When Alex decided to add a writing minor to his politics major, his father suggested (as fathers do) that a grant writing course might make him more employable. Alex took his father’s advice and during the course, he read a book about nonprofit organizations. Its author, Robert Egger, was president of a Washington, D.C., nonprofit that helps the homeless. Alex emailed Egger, Egger emailed back, and shortly afterward Alex was on his way to intern at Egger’s organization, DC Central Kitchen, to write grant proposals.
“It’s one of those Ithaca chain reactions where you start in one place and wind up someplace very different,” Alex says. “What motivated me was the question of poverty—how does it happen and what can we do about it?”
Questions of poverty, human rights, and social justice continue to shape Alex’s career. He has completed a master’s degree, and now he’s working on his Ph.D. in political science, focusing his studies on humanitarian intervention in international relations. His goal is to become a college professor. “I want to have the kind of impact that my Ithaca professors had on me,” he says.
And just what was that impact? “Ithaca taught me the value of examining the unquestioned ground I stand on,” Alex says. “It’s social change. It’s changing the way people think. It’s asking big questions about the world and yourself.”
The Martin Luther King Jr. Scholar Program at Ithaca College uses the phrase “citizenship and service in the global community,” and that’s exactly the spirit of connection and commitment that attracted Greta Hardware.
“[The MLK program] gave me a different perspective others in my major didn’t have,” she says. “It inspired me to explore classes on social justice issues and do research outside my major but still integrate the business world and look at it from a different perspective.”
For example, Greta used several international trips built into the MLK Scholar Program to research free-trade agreements between the United States and countries she visited—South Korea, Costa Rica, Spain, and Morocco. During her junior year, the accounting and finance major had the opportunity to present her findings at IC’s Whalen Academic Symposium, where students present research projects to the campus community.
“When I was in South Korea, there were real-time discussions about free trade, and we saw protests at the U.S. embassy. It was a very real experience. [The overseas trips] helped me realize I want an international experience, that I like learning about different perspectives. That stuck with me.”
The international component was one reason she joined the accounting firm PricewaterhouseCoopers after graduation. “I found out you could do tours in different offices around the world. I knew I wanted to work at a PWC office in another country for an extended amount of time.” Greta’s done a two-month stint in Sydney, Australia, and hopes to land a longer stint in a Spanish-speaking country.

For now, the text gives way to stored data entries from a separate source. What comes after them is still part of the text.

(** * neurodynex.tools.plot_tools: window, selection and axis-limit logic

  A shallow embedding of [src/neurodynex/tools/plot_tools.py].  The three
  public functions of the module ([plot_voltage_and_current_traces],
  [plot_network_activity], [plot_ISI_distribution]) are translated
  statement by statement.

  Modelling conventions.
  - A brian2 [Quantity] is a rational number holding its value in SI base
    units (seconds, volts, amperes, hertz); dividing by a unit such as
    [b2.ms] is a division by the rational value of that unit.  Python
    floats are idealised as exact rationals ([Q], compared with [==]).
  - A Python exception is a value of [exn]; a function that may raise
    returns a [result].
  - The matplotlib surface is a list of draw calls per axes, threaded
    through the helpers in the order the source issues them.
  - A [dict] is a [gmap]; a Python list or a numpy array of neuron
    indices is a [list Z]. *)

From Stdlib Require Import ZArith QArith Qround Lia Lqa String.
From stdpp Require Import base list gmap sorting strings.

Local Open Scope Q_scope.

(** ** Python runtime *)

Inductive exn : Type :=
| AssertionError (msg : string)
| ValueError
| IndexError
| KeyError.

Inductive result (A : Type) : Type :=
| Ok (a : A)
| Raise (e : exn).
Global Arguments Ok {A} a.
Global Arguments Raise {A} e.

Global Instance result_ret : MRet result := λ A a, Ok a.
Global Instance result_bind : MBind result :=
  λ A B f m, match m with Ok a => f a | Raise e => Raise e end.
(** ** Phase 0 as the three-axis surface *)

(** C8. A [v4s16] built from a [v3s16], or from three integers, with no
    phase given has phase 0 and the same X, Y and Z; it is the value the
    constructors build with the phase given as 0, equal to it under
    [operator==] and under the hash, and [toV3s16] gives the three-axis
    coordinate back. *)
Theorem phase0_projection (pos : v3s16) (x y z : Z) :
  V4.of_v3s16 pos None = mk_v4s16 (v3X pos) (v3Y pos) (v3Z pos) 0
  /\ V4.of_s16 x y z None = mk_v4s16 x y z 0
  /\ V4.of_v3s16 pos None = V4.of_v3s16 pos (Some 0)
  /\ V4.of_s16 x y z None = V4.of_s16 x y z (Some 0)
  /\ V4.of_v3s16 pos None = V4.of_s16 (v3X pos) (v3Y pos) (v3Z pos) (Some 0)
  /\ V4.eqb (V4.of_v3s16 pos None) (V4.of_v3s16 pos (Some 0)) = true
  /\ V4.neqb (V4.of_s16 x y z None) (V4.of_s16 x y z (Some 0)) = false
  /\ V4.Hash (V4.of_v3s16 pos None) = V4.Hash (V4.of_v3s16 pos (Some 0))
  /\ V4.toV3s16 (V4.of_v3s16 pos None) = pos
  /\ V4.toV3s16 (V4.of_s16 x y z None) = mk_v3s16 x y z.
Proof.
  destruct pos as [px py pz].
  unfold V4.neqb, V4.eqb, V4.of_v3s16, V4.of_s16; simpl.
  rewrite !Z.eqb_refl.
  repeat split.
Qed.

(** ** Removal from the block table *)

Section StoreInvariant.

Import Store.

Lemma precedes_snoc_other (tr : list event) (e : event) :
  (forall a, e <> EvDelete a) ->
  orphan_precedes_delete tr -> orphan_precedes_delete (tr ++ [e]).
Proof.
  intros Hne Htr i a Hi.
  apply lookup_snoc_Some in Hi as [[Hlt Hi] | [_ He]].
  - destruct (Htr i a Hi) as (j & Hj & Hoj).
    exists j. split; [exact Hj |]. apply lookup_app_l_Some, Hoj.
  - exfalso. exact (Hne a He).
Qed.

Lemma precedes_snoc_delete (tr : list event) (a : addr) (j : nat) :
  tr !! j = Some (EvOrphan a) ->
  orphan_precedes_delete tr -> orphan_precedes_delete (tr ++ [EvDelete a]).
Proof.
  intros Hj Htr i a' Hi.
  apply lookup_snoc_Some in Hi as [[Hlt Hi] | [Hlen He]].
  - destruct (Htr i a' Hi) as (k & Hk & Hok).
    exists k. split; [exact Hk |]. apply lookup_app_l_Some, Hok.
  - injection He as <-. exists j. split.
    + apply lookup_lt_Some in Hj. lia.
    + apply lookup_app_l_Some, Hj.
Qed.
(** position of the last occurrence of key [k] in [ks], counting from [i]:
    the header position whose assignment survives in the object *)
Fixpoint last_index_from (k : string) (ks : list string) (i : nat) : option nat :=
  match ks with
  | [] => None
  | x :: xs =>
      match last_index_from k xs (S i) with
      | Some j => Some j
      | None => if String.eqb x k then Some i else None
      end
  end.

Definition last_index (k : string) (ks : list string) : option nat := last_index_from k ks 0.

(** characters left by [canon]: the class [[a-z0-9]] *)
Fixpoint all_az09 (s : string) : bool :=
  match s with
  | EmptyString => true
  | String c s' => negb (not_az09 c) && all_az09 s'
  end.

(** ** [fetchData] and [fetchAndLoadData]

    The network is abstracted into the outcome of [fetch(cacheBusterUrl)]:
    a rejected promise, or a response with its [ok] flag, status and the
    result of [response.text()] ([None] when that promise rejects). *)
Inductive fetch_outcome :=
| NetworkError
| Response (ok : bool) (status : nat) (body : option string).

(** observable effects: a call of the normalizer on a text, a console error *)
Inductive event :=
| EvParseCSV (csvText : string)
| EvConsoleError.

Definition fetchData (o : fetch_outcome) : list event * list record :=
  match o with
  | NetworkError => ([EvConsoleError], [])
  | Response ok _ body =>
      if negb ok then ([EvConsoleError], [])
      else match body with
           | None => ([EvConsoleError], [])
           | Some csvText => ([EvParseCSV csvText], parseCSV csvText)
           end
  end.

(** the module-level [let] bindings read and written by [fetchAndLoadData] *)
Record app_state := mk_state {
  doctorsData : list record;
  databaseData : list record
}.

(** [fetchAndLoadData] on the outcomes of the doctor and patient fetches;
    the redraw that follows the assignments does not touch the state. *)
Definition fetchAndLoadData (st : app_state) (od op : fetch_outcome)
  : list event * app_state :=
  let '(ed, doctorsResult) := fetchData od in
  let '(ep, databaseResult) := fetchData op in
  (ed ++ ep, mk_state doctorsResult databaseResult).

(** a failed fetch: rejected, non-OK status, or unreadable body *)
Definition fetch_failed (o : fetch_outcome) : Prop :=
  match o with
  | NetworkError => True
  | Response ok _ body => ok = false \/ body = None
  end.

(** ** [filterData] *)
Definition filterData (query : string) (data : list record) : list record :=
  let lowerCaseQuery := toLowerCase query in
  filter (fun item =>
            existsb (fun value => includes (toLowerCase value) lowerCaseQuery)
                    (object_values item))
         data.

(** ** Screens, rendering, polling and search handlers

    The page holds the three screen elements looked up by [screens]
    ([home-screen], [doctors-profile-screen], [database-access-screen]),
    each carrying the class [screen], in this document order, and the two
    table bodies and search inputs; no other element has the classes
    [screen active].  A table body is kept as a placeholder row (one cell
    with its [colspan] and text) or as the list of its rows' cell texts. *)

Inductive screen := Home | Doctors | Database.

(** [screens[s].id] *)
Definition screen_id (s : screen) : string :=
  match s with
  | Home => "home-screen"
  | Doctors => "doctors-profile-screen"
  | Database => "database-access-screen"
  end.

(** [s.replace(pat, rep)] with a non-empty string pattern: first occurrence *)
Fixpoint str_drop (n : nat) (s : string) : string :=
  match n, s with
  | O, _ => s
  | S n', String _ s' => str_drop n' s'
  | S _, EmptyString => EmptyString
  end.
(** [POST /enviar-token] up to its [await]: either it has answered, or it
    has called [sendMail] and waits. *)
Definition enviar_token_inicio (e : entorno) (randomBytes : nat -> list byte)
    (req : peticion) (w : mundo) : (respuesta + pendiente) * mundo :=
  let correo := prop (body req) "correo" in
  let tp := prop (body req) "tipo" in
  if negb (truthy correo) || negb (truthy tp) then
    (inl (responder 400 (CError "Faltan datos: correo o tipo")), w)
  else if negb (estricto_igual tp (JStr "registro"))
          && negb (estricto_igual tp (JStr "recuperacion")) then
    (inl (responder 400 (CError "Tipo debe ser 'registro' o 'recuperacion'")), w)
  else
    let tk := generarToken randomBytes in
    let w1 := inc w in
    let asunto : string :=
      if estricto_igual tp (JStr "recuperacion")
      then "🔑 Recupera tu cuenta" else "🪪 Verifica tu cuenta" in
    let h := {| h_subject := asunto; h_tipo := tp; h_token := tk;
                h_minutos := exp_min_o_15 e |} in
    let w2 := sendMail {| to := correo; subject := asunto; html := h |} w1 in
    (inr {| p_correo := correo; p_tipo := tp; p_token := tk |}, w2).

(** [POST /enviar-token] from the settling of [sendMail] on. The expiry
    date is computed in [Z]: it is the date of the code on
    [configuracion_regular]; on other settings the code can store an
    Invalid Date, which no reading of the clock is past. *)
Definition enviar_token_fin (e : entorno) (p : pendiente) (r : envio)
    (t : lecturas) (w : mundo) : respuesta * mundo :=
  match r with
  | Enviado messageId =>
      let w1 :=
        set (p_correo p)
          {| token := p_token p;
             tipo := p_tipo p;
             creado := l_creado t;
             expira := l_now t + Number e (exp_min_o_15 e) * 60000 |} w in
      (responder 200
         (CEnviado "Correo enviado correctamente" (p_token p) (p_tipo p)
            (l_timestamp t) messageId), w1)
  | Rechazado message =>
      (responder 500 (CErrorDetalle "No se pudo enviar el correo" message), w)
  end.

(** [POST /enviar-token] when nothing else runs during its [await]. *)
Definition enviar_token (e : entorno) (randomBytes : nat -> list byte)
    (req : peticion) (r : envio) (t : lecturas) (w : mundo) : respuesta * mundo :=
  match enviar_token_inicio e randomBytes req w with
  | (inl res, w1) => (res, w1)
  | (inr p, w1) => enviar_token_fin e p r t w1
  end.

(** [obtenerToken(correo, res)], [ahora] being its reading of the clock. *)
Definition obtenerToken (correo : jsval) (ahora : Z) (w : mundo) : respuesta * mundo :=
  match tokensTemporales w !! correo with
  | None =>
      (responder 404 (CMensaje "No se encontró token reciente para este correo"), w)
  | Some dataToken =>
      if vencido ahora dataToken then
        (responder 410 (CMensaje "El token ha expirado"), borrar correo w)
      else
        (responder 200
           (CToken "Token disponible" correo (token dataToken) (tipo dataToken)
              (creado dataToken) (expira dataToken)), w)
  end.

(** [POST /token-enviado] *)
Definition post_token_enviado (req : peticion) (ahora : Z) (w : mundo) : respuesta * mundo :=
  let correo := prop (body req) "correo" in
  if negb (truthy correo) then (responder 400 (CError "Falta el correo"), w)
  else obtenerToken correo ahora w.

(** [GET /token-enviado] *)
Definition get_token_enviado (req : peticion) (ahora : Z) (w : mundo) : respuesta * mundo :=
  let correo := prop (query req) "correo" in
  if negb (truthy correo) then (responder 400 (CError "Falta el correo"), w)
  else obtenerToken correo ahora w.
Lemma runs_length `{Runtime} (envs : list Env) (st : State) :
  List.length (grid (fst (runs envs st))) = List.length (grid st).
Proof.
  revert st. induction envs as [|env envs IH]; intros st; [reflexivity|].
  cbn [runs]. pose proof (processSheet_length env st) as Hl.
  destruct (processSheet env st) as [st1 log1]. specialize (IH st1).
  destruct (runs envs st1) as [st2 log2]. cbn [fst] in *. congruence.
Qed.

(** What is not to be processed is never touched again.  Over any sequence
    of runs, whatever the services do, a row that no run would select now
    (the header row, a row already stamped or marked, a row below the data)
    keeps all its cells, is never selected and has no log entry; the number
    of rows stays the same. *)
Theorem resolved_rows_stay `{Runtime} (envs : list Env) (st : State) (r : nat) :
  1 <= r -> unprocessed (grid st) r = false ->
  nth (r - 1) (grid (fst (runs envs st))) [] = nth (r - 1) (grid st) []
  /\ unprocessed (grid (fst (runs envs st))) r = false
  /\ ~ In r (map fst (snd (runs envs st)))
  /\ List.length (grid (fst (runs envs st))) = List.length (grid st).
Proof.
  intros Hr. revert st. induction envs as [|env envs IH]; intros st Hu.
  - cbn [runs fst snd map]. auto.
  - pose proof (runs_length (env :: envs) st) as Hlen. cbn [runs] in *.
    assert (Hn : ~ In r (map fst (snd (processSheet env st)))).
    { intros Hc. apply processSheet_log_rows in Hc. congruence. }
    pose proof (processSheet_row_skipped env st r Hr Hn) as Hrow.
    assert (Hu1 : unprocessed (grid (fst (processSheet env st))) r = false).
    { destruct (unprocessed (grid (fst (processSheet env st))) r) eqn:E; auto.
      apply processSheet_unprocessed_after in E. destruct E as [E _]. congruence. }
    destruct (processSheet env st) as [st1 log1]. cbn [fst snd] in *.
    specialize (IH st1 Hu1).
    destruct (runs envs st1) as [st2 log2]. cbn [fst snd] in *.
    destruct IH as [IHrow [IHu [IHn _]]].
    split; [congruence|]. split; [exact IHu|]. split; [|exact Hlen].
    rewrite map_app. intros Hc. apply in_app_or in Hc. tauto.
Qed.

Lemma resolved_rows_stay_witness :
  unprocessed (H := Utc.runtime) (grid Sample.start) 3 = false
  /\ nth 2 (grid (fst (runs (H := Utc.runtime)
                         [Sample.calm; Sample.writesRefused; Sample.mailDown] Sample.start))) []
     = Sample.lateRow "bob" (VDate 1793500000000).
Proof.
  split; [reflexivity|].
  apply (resolved_rows_stay (H := Utc.runtime)
           [Sample.calm; Sample.writesRefused; Sample.mailDown] Sample.start 3).
  - lia.
  - reflexivity.
Defined.
(** X13: the request a configured lookup sends, and what it returns.
    With a key and an endpoint configured the function sends exactly one
    request and returns the content of the first choice of the answer; a
    rejection of the service is thrown on, and an answer without choices
    throws a TypeError.  For each of the five settings (API key, endpoint,
    API version, model, deployment) a server-side variable that is set and
    not empty wins over its NEXT_PUBLIC_ twin, and the twin is used when
    the server-side one is missing or empty; the API version, the model
    and the deployment fall back on 2024-08-01-preview, gpt-4o and gpt-4o
    when neither is set. *)
Theorem configured_lookup_request (env : Env) (service : Service)
    (restaurantName : jsstring) (allergies : option (list jsstring)) :
  falsy_opt (or_else (AZURE_OPENAI_API_KEY env)
                     (NEXT_PUBLIC_AZURE_OPENAI_API_KEY env)) = false ->
  falsy_opt (or_else (AZURE_OPENAI_ENDPOINT env)
                     (NEXT_PUBLIC_AZURE_OPENAI_ENDPOINT env)) = false ->
  exists req,
    AiFunctions.getSafeFoodsByRestaurantName
      env service restaurantName allergies [] =
      (match service req with
       | inl e => inl e
       | inr [] => inl EngineTypeError
       | inr (responseText :: _) => inr responseText
       end, [req]) /\
    (* the API key *)
    (forall k, AZURE_OPENAI_API_KEY env = Some k -> k <> [] ->
               apiKey (options req) = k) /\
    (falsy_opt (AZURE_OPENAI_API_KEY env) = true ->
     NEXT_PUBLIC_AZURE_OPENAI_API_KEY env = Some (apiKey (options req))) /\
    (* the endpoint *)
    (forall e, AZURE_OPENAI_ENDPOINT env = Some e -> e <> [] ->
               endpoint (options req) = e) /\
    (falsy_opt (AZURE_OPENAI_ENDPOINT env) = true ->
     NEXT_PUBLIC_AZURE_OPENAI_ENDPOINT env = Some (endpoint (options req))) /\
    (* the API version *)
    (forall v, AZURE_OPENAI_API_VERSION env = Some v -> v <> [] ->
               apiVersion (options req) = Some v) /\
    (falsy_opt (AZURE_OPENAI_API_VERSION env) = true ->
     forall v, NEXT_PUBLIC_AZURE_OPENAI_API_VERSION env = Some v -> v <> [] ->
               apiVersion (options req) = Some v) /\
    (falsy_opt (AZURE_OPENAI_API_VERSION env) = true ->
     falsy_opt (NEXT_PUBLIC_AZURE_OPENAI_API_VERSION env) = true ->
     apiVersion (options req) = Some (js "2024-08-01-preview")) /\
    (* the model *)
    (forall m, AZURE_OPENAI_MODEL_NAME env = Some m -> m <> [] ->
               model req = Some m) /\
    (falsy_opt (AZURE_OPENAI_MODEL_NAME env) = true ->
     forall m, NEXT_PUBLIC_AZURE_OPENAI_MODEL_NAME env = Some m -> m <> [] ->
               model req = Some m) /\
    (falsy_opt (AZURE_OPENAI_MODEL_NAME env) = true ->
     falsy_opt (NEXT_PUBLIC_AZURE_OPENAI_MODEL_NAME env) = true ->
     model req = Some (js "gpt-4o")) /\
    (* the deployment *)
    (forall d, AZURE_OPENAI_DEPLOYMENT env = Some d -> d <> [] ->
               deployment (options req) = Some d) /\
    (falsy_opt (AZURE_OPENAI_DEPLOYMENT env) = true ->
     forall d, NEXT_PUBLIC_AZURE_OPENAI_DEPLOYMENT env = Some d -> d <> [] ->
               deployment (options req) = Some d) /\
    (falsy_opt (AZURE_OPENAI_DEPLOYMENT env) = true ->
     falsy_opt (NEXT_PUBLIC_AZURE_OPENAI_DEPLOYMENT env) = true ->
     deployment (options req) = Some (js "gpt-4o")) /\
    dangerouslyAllowBrowser (options req) = true /\
    max_tokens req = 16384%N /\
    response_format req = (MenuSchema, js "menuSchema") /\
    map role (messages req) = [js "system"; js "user"].
Proof.
  intros K E. unfold AiFunctions.getSafeFoodsByRestaurantName.
  set (key := or_else (AZURE_OPENAI_API_KEY env) _) in *.
  set (ep := or_else (AZURE_OPENAI_ENDPOINT env) _) in *.
  destruct (required_present key
      (js "Missing required environment variable: AZURE_OPENAI_API_KEY")
      (@nil Request) K) as (k & Ek & Hk).
  destruct (required_present ep
      (js "Missing required environment variable: AZURE_OPENAI_ENDPOINT")
      (@nil Request) E) as (e & Ee & He).
  unfold bind at 1. rewrite Hk. unfold bind at 1. rewrite He.
  match goal with
  | |- context [complete service ?o ?m restaurantName allergies []] =>
      exists (request_of o m restaurantName allergies);
      pose proof (complete_result service o m restaurantName allergies [])
        as R;
      pose proof (complete_sends_one service o m restaurantName allergies [])
        as S1;
      destruct (complete service o m restaurantName allergies [])
        as [res log]
  end.
  cbn [fst snd app] in R, S1. subst res log.
  split; [reflexivity|].
  cbn [options request_of apiKey endpoint apiVersion deployment model
       dangerouslyAllowBrowser max_tokens response_format messages map role].
  assert (W : forall a b d v, a = Some v -> v <> [] ->
                or_else (or_else a b) (Some d) = Some v).
  { intros a b d v Ha Hv.
    rewrite (or_else_server b Ha Hv). now apply or_else_server. }
  assert (P : forall a b d v, falsy_opt a = true -> b = Some v -> v <> [] ->
                or_else (or_else a b) (Some d) = Some v).
  { intros a b d v Fa Hb Hv.
    rewrite (@or_else_fallback a b Fa). now apply or_else_server. }
  assert (D : forall a b d, falsy_opt a = true -> falsy_opt b = true ->
                or_else (or_else a b) (Some d) = Some d).
  { intros a b d Fa Fb. rewrite (@or_else_fallback a b Fa).
    now rewrite (@or_else_fallback b (Some d) Fb). }
  repeat split.
  - intros k0 H0 N0. subst key.
    rewrite (or_else_server _ H0 N0) in Ek. congruence.
  - intros F. subst key. rewrite (@or_else_fallback _ _ F) in Ek. exact Ek.
  - intros e0 H0 N0. subst ep.
    rewrite (or_else_server _ H0 N0) in Ee. congruence.
  - intros F. subst ep. rewrite (@or_else_fallback _ _ F) in Ee. exact Ee.
  - intros v Hv Nv. now apply W.
  - intros F v Hv Nv. now apply P.
  - intros F1 F2. now apply D.
  - intros m Hm Nm. now apply W.
  - intros F m Hm Nm. now apply P.
  - intros F1 F2. now apply D.
  - intros d Hd Nd. now apply W.
  - intros F d Hd Nd. now apply P.
  - intros F1 F2. now apply D.
Qed.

She was also drawn by PWC’s community involvement, an important aspect of life for Greta. She’s been involved in programs that teach school children the importance of financial management, done cancer walks, and assisted with community service projects as fundamental as painting at local schools.
PWC offered her a job after college based on her performance during a summer internship with the firm, and Greta credits her education with helping prepare her.
“The School of Business puts you in a professional environment, which simulates the real world. Presentations, student organizations in which you play a professional role conducting activities in your field, internships in the industries that interest you, contact with recent alumni—you get a real-world perspective on what it’s going to be like after college.”